5. Simulasi numerik dari masing-masing model yang telah dikembangkan dengan tujuan melengkapi penjelasan-penjelasan model yang sudah didapat secara analitik. 6. Rancangan perangkat lunak sederhana yang dapat digunakan untuk mensimulasikan sistem peringatan dini penyebaran penyakit DBD secara eksternal dengan menggunakan peta beberapa kecamatan di Kodya Bandung.
8
Kontribusi penelitian ini ditujukan pada pengembangan model matematika penyebaran penyakit DBD dengan menerapkan skenario-skenario vaksinasi. Diharapkan dari model ini dapat dianalisis efek skenario vaksinasi tersebut dalam suatu populasi.
Kemudian sejauh mana proporsi individu yang divaksin untuk masing-masing skenario vaksinasi dalam tiap model juga merupakan salah satu kontribusi penting yang dihasilkan dari penelitian ini.
Selanjutnya, kontribusi yang paling nyata adalah pengembangan sistem peringatan dini penyebaran DBD Dengue dengan masukan beberapa parameter dan melihat bagaimana efek dari parameter tersebut untuk jangka pendek melalui simulasi numerik dan untuk jangka panjang melalui analisis nilai basic reproduction ratio.
Selanjutnya dari sisi kesehatan, patogenesis dari penyakit DBD ini belum dipahami sepenuhnya, sehingga dengan adanya model internal dapat dipelajari dinamika virus (yang memiliki ukuran relatif cukup kecil untuk dimonitor dalam darah) dan sel terinfeksi pada pasien DBD.

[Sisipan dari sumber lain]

(** X16: [CheckPodMeetSelector] answers true only for a pod that carries
    every label of [LabelSelectors] with its value and that the namespace,
    annotation and phase requirement stages keep; for a selector with an
    empty [Pods] map the converse holds too. *)
Theorem CheckPodMeetSelector_true Parse LabelString pod selector :
  (CheckPodMeetSelector Parse LabelString pod selector = Ok true ->
   LabelSelectors selector ⊆ Labels pod
   /\ requirement_stages Parse LabelString selector [pod] = Ok [pod])
  /\ (Pods selector = ∅ ->
      LabelSelectors selector ⊆ Labels pod ->
      requirement_stages Parse LabelString selector [pod] = Ok [pod] ->
      CheckPodMeetSelector Parse LabelString pod selector = Ok true).
Proof.
  assert (Hselects :
    selects (if (0 <? size (LabelSelectors selector))%nat
             then Some (labels.SelectorFromSet (LabelSelectors selector))
             else None) (Labels pod) = true
    <-> LabelSelectors selector ⊆ Labels pod).
  { destruct (0 <? size (LabelSelectors selector))%nat eqn:Hsz; cbn [selects].
    - apply SelectorFromSet_matches.
    - split; [intros _ | reflexivity].
      apply Nat.ltb_ge in Hsz.
      assert (Hz : size (LabelSelectors selector) = 0%nat) by lia.
      apply map_size_empty_inv in Hz. rewrite Hz. apply map_empty_subseteq. }
  assert (Hbody : forall sel,
    Pods sel = ∅ ->
    CheckPodMeetSelector Parse LabelString pod sel = Ok true ->
    selects (if (0 <? size (LabelSelectors sel))%nat
             then Some (labels.SelectorFromSet (LabelSelectors sel))
             else None) (Labels pod) = true
    /\ requirement_stages Parse LabelString sel [pod] = Ok [pod]).
  { intros sel Hp. rewrite CheckPodMeetSelector_unlisted by exact Hp.
    set (b := selects _ (Labels pod)). destruct b; cbn [negb]; [| discriminate].
    destruct (requirement_stages Parse LabelString sel [pod]) as [out | e] eqn:Hst;
      [| discriminate].
    destruct (0 <? Go.len out) eqn:Hlen; [| discriminate].
    intros _. split; [reflexivity |]. f_equal.
    now apply (requirement_stages_single Parse LabelString sel pod). }
  split.
  - intros Hcheck.
    assert (Hcheck' : CheckPodMeetSelector Parse LabelString pod
                        (without_Pods selector) = Ok true).
    { destruct (Pods selector !! Namespace pod) as [names |] eqn:Hlook.
      - destruct (decide (Name pod ∈ names)) as [Hin | Hout].
        + rewrite <- (explicit_part_passed Parse LabelString pod selector true);
            [exact Hcheck | now apply (explicit_part_listed pod selector names)].
        + unfold CheckPodMeetSelector in Hcheck.
          rewrite (explicit_part_refused pod selector names Hlook Hout) in Hcheck.
          discriminate.
      - rewrite <- (explicit_part_passed Parse LabelString pod selector false);
          [exact Hcheck | now apply explicit_part_absent]. }
    destruct (Hbody (without_Pods selector) eq_refl Hcheck') as [Hl Hst].
    split; [now apply Hselects | exact Hst].
  - intros Hp Hsub Hst. rewrite CheckPodMeetSelector_unlisted by exact Hp.
    apply Hselects in Hsub. rewrite Hsub. cbn [negb]. now rewrite Hst.
Qed.
(** * seq2seq.tasks.training_task: the TrainingTask configuration dispatcher

    A shallow embedding of [src/seq2seq/tasks/training_task.py].  The class
    resolves a model class name, keeps a merged configuration dictionary,
    and builds models, training hooks and metric tables from it.

    Python values are a small universe of data (None, booleans, integers,
    strings, lists, insertion-ordered dictionaries with string keys) and of
    objects reached by import and attribute lookup (modules, classes,
    functions, instances).  Everything the file imports and does not define
    (the import system behind [pydoc.locate], attribute lookup, constructors
    of model and hook classes, [Configurable], [METRIC_SPECS_DICT]) is
    gathered in an [environment]. *)

From Stdlib Require Import String Ascii.
From stdpp Require Import base option list strings gmap.

Open Scope string_scope.

(** ** Python values *)

#[local] Set Warnings "-register-all".

Inductive value : Type :=
| VNone
| VBool (b : bool)
| VInt (z : Z)
| VStr (s : string)
| VList (l : list value)
| VDict (d : list (string * value))
| VModule (name : string)
| VClass (name : string)
| VFunction (name : string)
| VInstance (cls : string) (id : nat)
            (args : list value) (kwargs : list (string * value)).
Lemma run_bos_free (n n' : nat) (r : re) :
  bos_free r = true ->
  forall s caps k k',
    (forall t cs, k t cs = k' t cs) ->
    run n r s caps k = run n' r s caps k'.
Proof.
  induction r as [l|c|c|c|r1 IH1 r2 IH2|r1 IH1 r2 IH2|i r1 IH1|r1 IH1| |];
    simpl; intros Hb s caps k k' Hk.
  - destruct (strip_prefix l s); auto.
  - destruct s as [|a s]; auto. destruct (in_cls c a); auto.
  - apply lazy_loop_ext. auto.
  - destruct s as [|a s]; auto. destruct (in_cls c a); auto.
    apply greedy_loop_ext. auto.
  - apply andb_true_iff in Hb. destruct Hb as [H1 H2].
    apply IH1; auto.
  - apply andb_true_iff in Hb. destruct Hb as [H1 H2].
    rewrite (IH1 H1 s caps k k' Hk), (IH2 H2 s caps k k' Hk). reflexivity.
  - apply IH1; auto.
  - rewrite (IH1 Hb s caps _ (fun t cs => Some (t, cs))); auto.
    destruct (run n' r1 s caps (fun t cs => Some (t, cs))) as [[? ?]|]; auto.
  - destruct s; auto.
  - discriminate Hb.
Qed.

Lemma match_at_bos_free (n n' : nat) (r : re) (s : string) :
  bos_free r = true -> match_at n r s = match_at n' r s.
Proof. intros H. apply run_bos_free; auto. Qed.

(** A match leaves a rest of the text it started on. *)
Lemma run_rest (n : nat) (r : re) :
  forall s caps k res,
    (forall t cs res, k t cs = Some res -> rest_of (fst res) t) ->
    run n r s caps k = Some res -> rest_of (fst res) s.
Proof.
  induction r as [l|c|c|c|r1 IH1 r2 IH2|r1 IH1 r2 IH2|i r1 IH1|r1 IH1| |];
    simpl; intros s caps k res Hk H.
  - destruct (strip_prefix l s) as [s'|] eqn:E; [ | discriminate H ].
    apply strip_prefix_some in E. subst s.
    eapply rest_of_trans; [ eapply Hk; exact H | exists l; reflexivity ].
  - destruct s as [|a s]; [ discriminate H | ].
    destruct (in_cls c a); [ | discriminate H ].
    apply rest_of_cons. eauto.
  - eapply lazy_loop_rest; [ | exact H ]. intros t r. apply Hk.
  - destruct s as [|a s]; [ discriminate H | ].
    destruct (in_cls c a); [ | discriminate H ].
    apply rest_of_cons. eapply greedy_loop_rest; [ | exact H ].
    intros t r. apply Hk.
  - eapply IH1; [ | exact H ]. intros t cs res'. apply IH2. exact Hk.
  - destruct (run n r1 s caps k) eqn:E.
    + injection H as <-. eapply IH1; eauto.
    + eapply IH2; eauto.
  - eapply IH1; [ | exact H ]. intros t cs res'. simpl. apply Hk.
  - destruct (run n r1 s caps (fun t cs => Some (t, cs))) as [[? cs]|];
      [ | discriminate H ].
    eauto.
  - destruct s; [ eauto | discriminate H ].
  - destruct (Nat.eqb (String.length s) n); [ eauto | discriminate H ].
Qed.

Lemma match_at_rest (n : nat) (r : re) (s t : string) (cs : captures) :
  match_at n r s = Some (t, cs) -> rest_of t s.
Proof.
  intros H. apply (run_rest n r s [] _ (t, cs)) in H; [ exact H | ].
  intros t' cs' res' E. injection E as <-. apply rest_of_refl.
Qed.

End MatcherFacts.

Section SearchFacts.
Variable n : nat.
Variable r : re.

Lemma search_from_eq (pre s : string) :
  search_from n r pre s =
  match match_at n r s with
  | Some (t, cs) =>
      Some (MatchObj pre (take (String.length s - String.length t) s) t cs)
  | None =>
      match s with
      | String a s' => search_from n r (pre ++ String a EmptyString) s'
      | EmptyString => None
      end
  end.
Proof. destruct s; reflexivity. Qed.

Lemma match_at_taken (s t : string) (cs : captures) :
  match_at n r s = Some (t, cs) ->
  exists text, take (String.length s - String.length t) s = text /\ s = text ++ t.
Proof.
  intros H. destruct (match_at_rest _ _ _ _ _ H) as [y Hy].
  exists y. split; [ | exact Hy ]. rewrite Hy. apply take_append.
Qed.

(** [re.search] returns the leftmost place where the pattern matches, cut
    into the text before it, the match and the text after it. *)
Lemma search_from_some (pre s : string) (m : match_obj) :
  search_from n r pre s = Some m ->
  exists x, m_pre m = pre ++ x
    /\ s = x ++ m_text m ++ m_post m
    /\ match_at n r (m_text m ++ m_post m) = Some (m_post m, m_groups m)
    /\ (forall x1 x2, x = x1 ++ x2 -> x2 <> "" ->
        match_at n r (x2 ++ m_text m ++ m_post m) = None).
Proof.
  revert pre m. induction s as [|a s IH]; intros pre m; rewrite search_from_eq.
  - destruct (match_at n r "") as [[t cs]|] eqn:E; intros H; [ | discriminate H ].
    destruct (match_at_taken _ _ _ E) as (text & Ht & Hs).
    rewrite Ht in H. injection H as <-. cbn [m_pre m_text m_post m_groups].
    exists "". rewrite append_empty_r, <- Hs. repeat split; auto.
    intros [|] [|] H; try discriminate H. congruence.
  - destruct (match_at n r (String a s)) as [[t cs]|] eqn:E; intros H.
    + destruct (match_at_taken _ _ _ E) as (text & Ht & Hs).
      rewrite Ht in H. injection H as <-. cbn [m_pre m_text m_post m_groups].
      exists "". rewrite append_empty_r, <- Hs. repeat split; auto.
      intros [|] [|] H; try discriminate H. congruence.
    + destruct (IH _ _ H) as (x & Hpre & Hs & Hm & Hmin).
      exists (String a x). rewrite Hpre, append_append.
      repeat split; auto; [ simpl; congruence | ].
      intros [|b x1] x2 Hx Hne.
      * simpl in Hx. subst x2. simpl. rewrite <- Hs. exact E.
      * simpl in Hx. injection Hx as _ Hx. eauto.
Qed.

Lemma search_from_none (pre s : string) :
  search_from n r pre s = None ->
  forall x1 x2, s = x1 ++ x2 -> match_at n r x2 = None.
Proof.
  revert pre. induction s as [|a s IH]; intros pre; simpl.
  - destruct (match_at n r "") as [[t cs]|] eqn:E; intros H; [ discriminate H | ].
    intros [|] [|] Hx; try discriminate Hx. exact E.
  - destruct (match_at n r (String a s)) as [[t cs]|] eqn:E; intros H;
      [ discriminate H | ].
    intros [|b x1] x2 Hx; simpl in Hx.
    + subst x2. exact E.
    + injection Hx as _ Hx. eauto.
Qed.

Variable tpl : template.

Lemma sub_loop_skip (x y : string) :
  sub_loop n r tpl (String.length x) (x ++ y) = sub_loop n r tpl 0 y.
Proof.
  induction x as [|a x IH]; simpl; [ | exact IH ].
  destruct y; reflexivity.
Qed.

(** Where the pattern does not match, the text is copied. *)
Lemma sub_loop_copy (x y : string) :
  (forall x1 x2, x = x1 ++ x2 -> x2 <> "" -> match_at n r (x2 ++ y) = None) ->
  sub_loop n r tpl 0 (x ++ y) = x ++ sub_loop n r tpl 0 y.
Proof.
  induction x as [|a x IH]; intros H; [ reflexivity | ].
  assert (E0 : match_at n r (String a (x ++ y)) = None)
    by (apply (H "" (String a x)); [ reflexivity | discriminate ]).
  simpl. rewrite E0, IH; [ reflexivity | ].
  intros x1 x2 Hx Hne. apply (H (String a x1) x2); [ | exact Hne ].
  simpl. rewrite Hx. reflexivity.
Qed.

Lemma sub_loop_no_match (s : string) :
  (forall x1 x2, s = x1 ++ x2 -> match_at n r x2 = None) ->
  sub_loop n r tpl 0 s = s.
Proof.
  induction s as [|a s IH]; intros H; simpl.
  - rewrite (H "" ""); reflexivity.
  - rewrite (H "" (String a s)); try reflexivity.
    rewrite IH; [ reflexivity | ].
    intros x1 x2 Hx. apply (H (String a x1) x2). simpl. rewrite Hx. reflexivity.
Qed.

Lemma sub_loop_eq (s : string) :
  sub_loop n r tpl 0 s =
  match match_at n r s with
  | Some (t, cs) =>
      expand tpl (take (String.length s - String.length t) s) cs ++
      match s with
      | String a s' =>
          match String.length s - String.length t with
          | 0 => String a (sub_loop n r tpl 0 s')
          | S l => sub_loop n r tpl l s'
          end
      | EmptyString => EmptyString
      end
  | None =>
      match s with
      | String a s' => String a (sub_loop n r tpl 0 s')
      | EmptyString => EmptyString
      end
  end.
Proof. destruct s; reflexivity. Qed.

(** Where it matches a non-empty text, the expansion of the template takes
    the place of the match and the scan resumes after it. *)
Lemma sub_loop_hit (text t : string) (cs : captures) :
  text <> "" ->
  match_at n r (text ++ t) = Some (t, cs) ->
  sub_loop n r tpl 0 (text ++ t) = expand tpl text cs ++ sub_loop n r tpl 0 t.
Proof.
  intros Hne Hm. rewrite sub_loop_eq, Hm, take_append, length_append.
  replace (String.length text + String.length t - String.length t)
    with (String.length text) by lia.
  destruct text as [|a text]; [ congruence | ].
  cbn [append String.length]. rewrite sub_loop_skip. reflexivity.
Qed.

End SearchFacts.

Lemma expand_literal (s text : string) (cs : captures) :
  expand (literal s) text cs = s.
Proof.
  induction s as [|a s IH]; simpl; [ | unfold literal in IH; rewrite IH ]; reflexivity.
Qed.

Lemma parse_template_literal (ng : nat) (s : string) :
  has_char "\" s = false -> parse_template ng PText s = Some (literal s).
Proof.
  induction s as [|a s IH]; [ reflexivity | ].
  intros H. simpl in H. apply orb_false_iff in H. destruct H as [Ha Hs].
  specialize (IH Hs).
  destruct a as [[] [] [] [] [] [] [] []]; try discriminate Ha;
    simpl; rewrite IH; reflexivity.
Qed.

Section SubFacts.
Variable r : re.
Hypothesis r_free : bos_free r = true.
Hypothesis r_nonempty :
  forall n s t cs, match_at n r s = Some (t, cs) -> t <> s.
Definition set_pwa_workboxMode (c : conf) (w : option string) : conf :=
  {| devServer := devServer c; css := css c; boot := boot c; extras := extras c;
     animations := animations c; framework := framework c;
     build_publicPath := build_publicPath c; ssr := ssr c;
     pwa_workboxMode := w |}.

Definition set_components (f : frameworkConf) (l : list prim) : frameworkConf :=
  {| fw_components := l; fw_directives := fw_directives f;
     fw_plugins := fw_plugins f; fw_loading := fw_loading f;
     fw_notify := fw_notify f |}.

(* ===================================================================== *)
(** ** Process state, effects and the build-cycle oracles *)
(* ===================================================================== *)

(** [{ host, port }] *)
Record addr : Type := { addr_host : string; addr_port : option Z }.

(** [this.#address = { from, to }] *)
Record negotiation : Type := { neg_from : addr; neg_to : addr }.

Inductive event : Type :=
| Log (msg : string)
| Warn (msg : string)
| Tip (msg : string)
| Fatal (msg kind : string)
| ConsoleLog
| ConsoleError
| RemoveTemp                              (* fse.removeSync(tempFile) *)
| UpdateAppPackageJson
| GetExternalIP
| Probe (port : option Z) (host : string) (* findClosestOpenPort(port, host) *)
| ProcessExit (code : Z)
| FirstBuildIsDone (c : conf)             (* firstBuildIsDone(quasarConf) *)
| ScheduleApply (c : conf).               (* this.#opts.watch(quasarConf), the
                                             debounced apply callback *)

Record state : Type := {
  (* module level: let cachedExternalHost, addressRunning = false *)
  cachedExternalHost : option string;
  addressRunning : bool;
  (* private fields of QuasarConfigFile *)
  address : option negotiation;
  isWatching : bool;
  (* closure of #buildAndWatch *)
  isFirst : bool;
  (* the transient compiled file *)
  tempFileOnDisk : bool;
  (* the configuration last handed to the caller *)
  inForce : option conf;
  (* what the process did, latest first *)
  trace : list event
}.

Definition set_cachedExternalHost (s : state) (h : option string) : state :=
  {| cachedExternalHost := h; addressRunning := addressRunning s;
     address := address s; isWatching := isWatching s; isFirst := isFirst s;
     tempFileOnDisk := tempFileOnDisk s; inForce := inForce s;
     trace := trace s |}.

Definition set_addressRunning (s : state) (b : bool) : state :=
  {| cachedExternalHost := cachedExternalHost s; addressRunning := b;
     address := address s; isWatching := isWatching s; isFirst := isFirst s;
     tempFileOnDisk := tempFileOnDisk s; inForce := inForce s;
     trace := trace s |}.

Definition set_address (s : state) (a : option negotiation) : state :=
  {| cachedExternalHost := cachedExternalHost s;
     addressRunning := addressRunning s;
     address := a; isWatching := isWatching s; isFirst := isFirst s;
     tempFileOnDisk := tempFileOnDisk s; inForce := inForce s;
     trace := trace s |}.

Definition set_isWatching (s : state) (b : bool) : state :=
  {| cachedExternalHost := cachedExternalHost s;
     addressRunning := addressRunning s;
     address := address s; isWatching := b; isFirst := isFirst s;
     tempFileOnDisk := tempFileOnDisk s; inForce := inForce s;
     trace := trace s |}.

Definition set_isFirst (s : state) (b : bool) : state :=
  {| cachedExternalHost := cachedExternalHost s;
     addressRunning := addressRunning s;
     address := address s; isWatching := isWatching s; isFirst := b;
     tempFileOnDisk := tempFileOnDisk s; inForce := inForce s;
     trace := trace s |}.

Definition set_tempFileOnDisk (s : state) (b : bool) : state :=
  {| cachedExternalHost := cachedExternalHost s;
     addressRunning := addressRunning s;
     address := address s; isWatching := isWatching s; isFirst := isFirst s;
     tempFileOnDisk := b; inForce := inForce s;
     trace := trace s |}.

Definition set_inForce (s : state) (c : option conf) : state :=
  {| cachedExternalHost := cachedExternalHost s;
     addressRunning := addressRunning s;
     address := address s; isWatching := isWatching s; isFirst := isFirst s;
     tempFileOnDisk := tempFileOnDisk s; inForce := c;
     trace := trace s |}.

Definition push_event (s : state) (e : event) : state :=
  {| cachedExternalHost := cachedExternalHost s;
     addressRunning := addressRunning s;
     address := address s; isWatching := isWatching s; isFirst := isFirst s;
     tempFileOnDisk := tempFileOnDisk s; inForce := inForce s;
     trace := e :: trace s |}.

Secara ringkas, isi disertasi ini dapat diuraikan sebagai berikut: Bab II memberikan penjelasan mengenai penurunan model dasar penyebaran eksternal Dengue tanpa pengaruh vaksinasi berikut analisis titik kesetimbangannya serta simulasi numerik yang didapat dari model ini. Selanjutnya pemilihan serta penerapan empat skenario vaksinasi dalam model berikut rincian penjelasannya diberikan pada Bab III. Sedangkan Bab IV membahas model penyebaran internal virus Dengue dalam tubuh manusia baik tanpa pengaruh respons imun maupun dengan pengaruh respons imun. Pada bab ini juga diberikan analisis model baik secara analitik maupun secara numerik. Bab V memuat rancangan sistem peringatan dini yang dikonstruksi berdasarkan hasil penelitian dari bab-bab terdahulu untuk mensimulasikan keadaan endemis dalam suatu populasi apabila dimasukkan nilai-nilai parameter tertentu sebagai masukan. Akhirnya bab terakhir, yaitu Bab VI memuat kesimpulan, saran
9
serta masalah terbuka yang dapat diteliti lebih lanjut untuk mengembangkan dan melengkapi hasil penelitian ini di masa yang akan datang.